How long (in seconds) does it take for a radio wave of frequency $8.94\times {{10}^{6}}{{s}^{-1}}$ to reach Mars when Mars is $8.2\times {{10}^{7}}km$ from Earth?

Answer 1

Hint: As a first step, recall that all electromagnetic waves move with the velocity of light which is a universal constant. As radio waves are one among the electromagnetic waves, we have the velocity. Now we could easily calculate the time taken from the distance given in the question and this velocity.
Formula used:
Expression for time in terms of distance and velocity,
$t=\dfrac{x}{v}$

Complete answer:
In the question we are given certain information regarding a radio wave.

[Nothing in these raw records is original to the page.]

Lemma levels_bound n : (0 < n)%nat -> (n <= 2 ^ levels n)%nat /\ (levels n = O \/ (2 ^ (levels n - 1) < n)%nat).
Proof.
  intros Hn. unfold levels. destruct (decide (n = 1%nat)) as [->|]; [vm_compute; auto|].
  pose proof (Z.log2_up_spec (Z.of_nat n) ltac:(lia)) as Hs. pose proof (Z.log2_up_pos (Z.of_nat n) ltac:(lia)) as Hp.
  set (L := Z.log2_up (Z.of_nat n)) in *. split.
  - apply Nat2Z.inj_le. rewrite Nat2Z.inj_pow, Z2Nat.id by lia. lia.
  - right. apply Nat2Z.inj_lt. rewrite Nat2Z.inj_pow. replace (Z.of_nat (Z.to_nat L - 1)) with (Z.pred L) by lia. apply Hs.
Qed.

Lemma merkle_round_length ids : length (level_up ids) = ((length ids + 1) / 2)%nat.
Proof.
  destruct (Nat.Even_or_Odd (length ids)) as [[n Hn]|[n Hn]].
  - rewrite (merkle_round_even n), (pairs_length n), Hn by done. apply (Nat.div_unique _ 2 n 1); lia.
  - destruct (split_odd n ids Hn) as (X0 & l & -> & Hl0). rewrite (merkle_round_left n), !length_app, (pairs_length n), Hl0 by done. cbn [length].
    apply (Nat.div_unique _ 2 (n + 1) 0); lia.
Qed.

Lemma merkle_loop_rounds depth : forall fuel ids, (depth <= fuel)%nat -> (0 < length ids <= 2 ^ depth)%nat ->
  (depth = O \/ (2 ^ (depth - 1) < length ids)%nat) -> merkle_loop sha256 fuel ids = rounds depth ids.
Proof.
  induction depth as [|depth IH]; intros fuel ids Hf Hu Hl.
  { destruct fuel; cbn [merkle_loop]; [done|]. rewrite (proj2 (Nat.ltb_ge _ _)); [done|]. cbn in Hu. lia. }
  destruct Hl as [|Hl]; [done|]. cbn in Hl. rewrite Nat.sub_0_r in Hl. rewrite Nat.pow_succ_r' in Hu. pose proof (Nat.pow_nonzero 2 depth ltac:(lia)).
  destruct fuel as [|fuel]; [lia|]. cbn [merkle_loop]. rewrite (proj2 (Nat.ltb_lt _ _)) by lia. rewrite rounds_S.
  pose proof (Nat.div_mod_eq (length ids + 1) 2). pose proof (Nat.mod_upper_bound (length ids + 1) 2 ltac:(lia)).
  apply IH; rewrite ?merkle_round_length; [lia..|]. destruct depth as [|depth]; [by left|right]. cbn [Nat.sub]. rewrite Nat.sub_0_r, Nat.pow_succ_r' in *. lia.
Qed.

The frequency of the radio wave is given as,
$f=8.94\times {{10}^{6}}{{s}^{-1}}$
Then, we are given the distance of Mars from Earth as,
$x=8.2\times {{10}^{7}}km$
You may recall that the radio waves are actually electromagnetic waves, so we have the velocity of the radio wave from that fact. We know that the electromagnetic waves travel with the velocity of light that is,
$v=3\times {{10}^{8}}m/s=3\times {{10}^{5}}km/s$
Now you may recall that the velocity is defined as the distance covered per unit time. That is,
$v=\dfrac{x}{t}$
Rearranging, we get time as,
$t=\dfrac{x}{v}$
Substituting the values,
$t=\dfrac{8.2\times {{10}^{7}}km}{3\times {{10}^{5}}km/s}$
$\therefore t=2.73s$
Therefore, we found that the radio wave takes 2.73seconds to reach mars when the distance between Mars and Earth is the same value as that given in the question.

Note:
The time taken by the radio wave or any other wave is independent of frequency. So the value of frequency serves no purpose in solving the given question. Always one should avoid getting deviated because of such superfluous information. Also, while calculating, make sure that all quantities are substituted in the same units.